• What to work on: Every entry that follows should be reproduced exactly.

• Records to use:
^^^^^^^^

Lemma tokensLoop_stored env flt scrt toks w w' t :
  tokensLoop env flt scrt toks w = mkRun (Ret (Next tt)) w' t ->
  (forall id v, tokens w !! id = Some v ->
     tokens w' !! id = Some v \/
     exists f' tok' s, In (f', tok') toks /\ scrt = Some s /\
                       env_DecodeSID env tok' s = Ok id /\
                       tokens w' !! id = Some (f', 600 * Second)) /\
  (forall fqdn tok, In (fqdn, tok) toks ->
     exists s pid f' tok',
       scrt = Some s /\ env_DecodeSID env tok s = Ok pid /\
       In (f', tok') toks /\ env_DecodeSID env tok' s = Ok pid /\
       tokens w' !! pid = Some (f', 600 * Second)).
Proof.
  revert w w' t. induction toks as [| [fqdn token] rest IH]; intros w w' t Hrun.
  - injection Hrun as <- _. split; [intros id v Hv; now left | intros f tk []].
  - destruct (tokensLoop_Next _ _ _ _ _ _ _ _ _ Hrun)
      as (s & pid & t' & -> & Hdec & Hrest).
    destruct (IH _ _ _ Hrest) as [Hkeep Hnew].
    assert (Hpid : exists f' tok',
               In (f', tok') ((fqdn, token) :: rest) /\
               env_DecodeSID env tok' s = Ok pid /\
               tokens w' !! pid = Some (f', 600 * Second)).
    { destruct (Hkeep pid (fqdn, 600 * Second)) as [Hv | (f' & tok' & s1 & Hin & Hs & Hd & Hv)].
      - simpl. apply lookup_insert_eq.
      - exists fqdn, token. split; [left; reflexivity | split; assumption].
      - injection Hs as <-. exists f', tok'.
        split; [right; assumption | split; assumption]. }
    split.
    + intros id v Hv. destruct (decide (pid = id)) as [<- | Hne].
      * right. destruct Hpid as (f' & tok' & Hin & Hd & Hst).
        exists f', tok', s. repeat split; assumption.
      * destruct (Hkeep id v) as [Hold | (f' & tok' & s1 & Hin & Hs & Hd & Hst)].
        -- simpl. rewrite lookup_insert_ne by assumption. exact Hv.
        -- now left.
        -- right. exists f', tok', s1.
           split; [right; assumption | repeat split; assumption].
    + intros f tk [[= <- <-] | Hin].
      * destruct Hpid as (f' & tok' & Hin & Hd & Hst).
        exists s, pid, f', tok'. repeat split; assumption.
      * destruct (Hnew f tk Hin) as (s1 & pid1 & f' & tok' & Hs & Hd & Hin' & Hd' & Hst).
        exists s1, pid1, f', tok'.
        split; [assumption |]. split; [assumption |].
        split; [right; assumption |]. split; assumption.
Qed.

Lemma certsLoop_stored env flt certs w w' t :
  certsLoop env flt certs w = mkRun (Ret (Next tt)) w' t ->
  (forall x, In x (remoteCerts w) -> In x (remoteCerts w')) /\
  (forall cert, In cert certs -> In (cert, 0) (remoteCerts w')).
Proof.
  revert w w' t. induction certs as [| cert rest IH]; intros w w' t.
  - intros [= <- _]. split; [auto | intros c []].
  - simpl. unfold bind, ret, UpsertRemoteCert.
    destruct (flt (EvUpsertRemoteCert cert 0)); simpl; [discriminate |].
    destruct (certsLoop env flt rest _) as [o1 w1 t1] eqn:Hrest.
    intros [= -> -> _].
    destruct (IH _ _ _ Hrest) as [Hkeep Hnew]. split.
    + intros x Hx. apply Hkeep. simpl. right. exact Hx.
    + intros c [<- | Hin]; [apply Hkeep; simpl; left; reflexivity | auto].
Qed.

(** X14: after a successful first start, every configured token decodes
    under the secret of the server returned and its id is in the token
    store with a lifetime of 600 seconds, under the name of a configured
    entry with that id; every configured trusted authority is in the trust
    store with no expiry. *)
Theorem Init_first_start_provisioned env flt cfg w asrv signer :
  hostCA w = None \/ userCA w = None ->
  out (Init env flt cfg w) = Ret (Some asrv, Some signer, None) ->
  let w' := final (Init env flt cfg w) in
  (forall fqdn tok, In (fqdn, tok) (AllowedTokens cfg) ->
     exists s pid f' tok',
       asrv_scrt asrv = Some s /\ env_DecodeSID env tok s = Ok pid /\
       In (f', tok') (AllowedTokens cfg) /\ env_DecodeSID env tok' s = Ok pid /\
       tokens w' !! pid = Some (f', 600 * Second)) /\
  (forall cert, In cert (TrustedAuthorities cfg) -> In (cert, 0) (remoteCerts w')).
Proof.
  intros Habs Ho w'. subst w'.
  destruct (Init_success_steps _ _ _ _ _ _ Ho)
    as (w1 & t1 & w2 & t2 & w3 & t3 & orel & t4 & H1 & H2 & Hcs & H4 & _).
  destruct (MkdirAll_run _ _ _ _ _ _ H1) as (_ & (_ & M2 & M3 & _) & _).
  destruct (AcquireLock_run _ _ _ _ _ _ _ H2) as (_ & _ & L2 & L3 & _).
  destruct (ReleaseLock_run _ _ _ _ _ _ H4) as (_ & _ & _ & _ & R4 & R5 & _).
  destruct (cs_run_success_steps _ _ _ _ _ _ _ _ _ Hcs eq_refl)
    as (scrt & v1 & s1 & b1 & v2 & s2 & b2 & v3 & s3 & v4 & s4 & s5
        & -> & K1 & K2 & K3 & K4 & K5 & _).
  destruct (InitKeys_run _ _ _ _ _ _ _ _ K5) as (_ & (_ & _ & _ & D4 & D5) & _).
  pose proof (firstStart_flag _ _ _ _ _ _ _ _ _ _ _ _ _ K1 K2 K3) as Hb.
  assert (Hb2 : b2 = true).
  { rewrite Hb, L2, L3, M2, M3. destruct Habs as [-> | ->]; [reflexivity |].
    destruct (hostCA w); reflexivity. }
  clear Hb. subst b2. revert K4. unfold provisionBlock.
  rewrite tokens_guard, certs_guard. unfold bind.
  destruct (tokensLoop env flt scrt (AllowedTokens cfg) v3) as [o1 u1 r1] eqn:T1.
  destruct o1 as [[[] | r] | msg]; try discriminate.
  destruct (certsLoop env flt (TrustedAuthorities cfg) u1) as [o2 u2 r2] eqn:T2.
  intros [= -> -> _].
  destruct (tokensLoop_stored _ _ _ _ _ _ _ T1) as [_ Htok].
  destruct (certsLoop_stored _ _ _ _ _ _ T2) as [_ Hcert].
  destruct (certsLoop_run _ _ _ _ _ _ _ T2) as (_ & _ & _ & _ & G5 & _).
  split.
  - intros f tk Hin. rewrite R4, D4, G5.
    destruct (Htok f tk Hin) as (s & pid & f' & tok' & -> & ?).
    exists s, pid, f', tok'. split; [reflexivity | assumption].
  - intros cert Hin. rewrite R5, D5. apply Hcert, Hin.
Qed.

^^^^^^^^

• Final answer:
Lemma tokensLoop_stored env flt scrt toks w w' t :
  tokensLoop env flt scrt toks w = mkRun (Ret (Next tt)) w' t ->
  (forall id v, tokens w !! id = Some v ->
     tokens w' !! id = Some v \/
     exists f' tok' s, In (f', tok') toks /\ scrt = Some s /\
                       env_DecodeSID env tok' s = Ok id /\
                       tokens w' !! id = Some (f', 600 * Second)) /\
  (forall fqdn tok, In (fqdn, tok) toks ->
     exists s pid f' tok',
       scrt = Some s /\ env_DecodeSID env tok s = Ok pid /\
       In (f', tok') toks /\ env_DecodeSID env tok' s = Ok pid /\
       tokens w' !! pid = Some (f', 600 * Second)).
Proof.
  revert w w' t. induction toks as [| [fqdn token] rest IH]; intros w w' t Hrun.
  - injection Hrun as <- _. split; [intros id v Hv; now left | intros f tk []].
  - destruct (tokensLoop_Next _ _ _ _ _ _ _ _ _ Hrun)
      as (s & pid & t' & -> & Hdec & Hrest).
    destruct (IH _ _ _ Hrest) as [Hkeep Hnew].
    assert (Hpid : exists f' tok',
               In (f', tok') ((fqdn, token) :: rest) /\
               env_DecodeSID env tok' s = Ok pid /\
               tokens w' !! pid = Some (f', 600 * Second)).
    { destruct (Hkeep pid (fqdn, 600 * Second)) as [Hv | (f' & tok' & s1 & Hin & Hs & Hd & Hv)].
      - simpl. apply lookup_insert_eq.
      - exists fqdn, token. split; [left; reflexivity | split; assumption].
      - injection Hs as <-. exists f', tok'.
        split; [right; assumption | split; assumption]. }
    split.
    + intros id v Hv. destruct (decide (pid = id)) as [<- | Hne].
      * right. destruct Hpid as (f' & tok' & Hin & Hd & Hst).
        exists f', tok', s. repeat split; assumption.
      * destruct (Hkeep id v) as [Hold | (f' & tok' & s1 & Hin & Hs & Hd & Hst)].
        -- simpl. rewrite lookup_insert_ne by assumption. exact Hv.
        -- now left.
        -- right. exists f', tok', s1.
           split; [right; assumption | repeat split; assumption].
    + intros f tk [[= <- <-] | Hin].
      * destruct Hpid as (f' & tok' & Hin & Hd & Hst).
        exists s, pid, f', tok'. repeat split; assumption.
      * destruct (Hnew f tk Hin) as (s1 & pid1 & f' & tok' & Hs & Hd & Hin' & Hd' & Hst).
        exists s1, pid1, f', tok'.
        split; [assumption |]. split; [assumption |].
        split; [right; assumption |]. split; assumption.
Qed.

Lemma certsLoop_stored env flt certs w w' t :
  certsLoop env flt certs w = mkRun (Ret (Next tt)) w' t ->
  (forall x, In x (remoteCerts w) -> In x (remoteCerts w')) /\
  (forall cert, In cert certs -> In (cert, 0) (remoteCerts w')).
Proof.
  revert w w' t. induction certs as [| cert rest IH]; intros w w' t.
  - intros [= <- _]. split; [auto | intros c []].
  - simpl. unfold bind, ret, UpsertRemoteCert.
    destruct (flt (EvUpsertRemoteCert cert 0)); simpl; [discriminate |].
    destruct (certsLoop env flt rest _) as [o1 w1 t1] eqn:Hrest.
    intros [= -> -> _].
    destruct (IH _ _ _ Hrest) as [Hkeep Hnew]. split.
    + intros x Hx. apply Hkeep. simpl. right. exact Hx.
    + intros c [<- | Hin]; [apply Hkeep; simpl; left; reflexivity | auto].
Qed.

(** X14: after a successful first start, every configured token decodes
    under the secret of the server returned and its id is in the token
    store with a lifetime of 600 seconds, under the name of a configured
    entry with that id; every configured trusted authority is in the trust
    store with no expiry. *)
Theorem Init_first_start_provisioned env flt cfg w asrv signer :
  hostCA w = None \/ userCA w = None ->
  out (Init env flt cfg w) = Ret (Some asrv, Some signer, None) ->
  let w' := final (Init env flt cfg w) in
  (forall fqdn tok, In (fqdn, tok) (AllowedTokens cfg) ->
     exists s pid f' tok',
       asrv_scrt asrv = Some s /\ env_DecodeSID env tok s = Ok pid /\
       In (f', tok') (AllowedTokens cfg) /\ env_DecodeSID env tok' s = Ok pid /\
       tokens w' !! pid = Some (f', 600 * Second)) /\
  (forall cert, In cert (TrustedAuthorities cfg) -> In (cert, 0) (remoteCerts w')).
Proof.
  intros Habs Ho w'. subst w'.
  destruct (Init_success_steps _ _ _ _ _ _ Ho)
    as (w1 & t1 & w2 & t2 & w3 & t3 & orel & t4 & H1 & H2 & Hcs & H4 & _).
  destruct (MkdirAll_run _ _ _ _ _ _ H1) as (_ & (_ & M2 & M3 & _) & _).
  destruct (AcquireLock_run _ _ _ _ _ _ _ H2) as (_ & _ & L2 & L3 & _).
  destruct (ReleaseLock_run _ _ _ _ _ _ H4) as (_ & _ & _ & _ & R4 & R5 & _).
  destruct (cs_run_success_steps _ _ _ _ _ _ _ _ _ Hcs eq_refl)
    as (scrt & v1 & s1 & b1 & v2 & s2 & b2 & v3 & s3 & v4 & s4 & s5
        & -> & K1 & K2 & K3 & K4 & K5 & _).
  destruct (InitKeys_run _ _ _ _ _ _ _ _ K5) as (_ & (_ & _ & _ & D4 & D5) & _).
  pose proof (firstStart_flag _ _ _ _ _ _ _ _ _ _ _ _ _ K1 K2 K3) as Hb.
  assert (Hb2 : b2 = true).
  { rewrite Hb, L2, L3, M2, M3. destruct Habs as [-> | ->]; [reflexivity |].
    destruct (hostCA w); reflexivity. }
  clear Hb. subst b2. revert K4. unfold provisionBlock.
  rewrite tokens_guard, certs_guard. unfold bind.
  destruct (tokensLoop env flt scrt (AllowedTokens cfg) v3) as [o1 u1 r1] eqn:T1.
  destruct o1 as [[[] | r] | msg]; try discriminate.
  destruct (certsLoop env flt (TrustedAuthorities cfg) u1) as [o2 u2 r2] eqn:T2.
  intros [= -> -> _].
  destruct (tokensLoop_stored _ _ _ _ _ _ _ T1) as [_ Htok].
  destruct (certsLoop_stored _ _ _ _ _ _ T2) as [_ Hcert].
  destruct (certsLoop_run _ _ _ _ _ _ _ T2) as (_ & _ & _ & _ & G5 & _).
  split.
  - intros f tk Hin. rewrite R4, D4, G5.
    destruct (Htok f tk Hin) as (s & pid & f' & tok' & -> & ?).
    exists s, pid, f', tok'. split; [reflexivity | assumption].
  - intros cert Hin. rewrite R5, D5. apply Hcert, Hin.
Qed.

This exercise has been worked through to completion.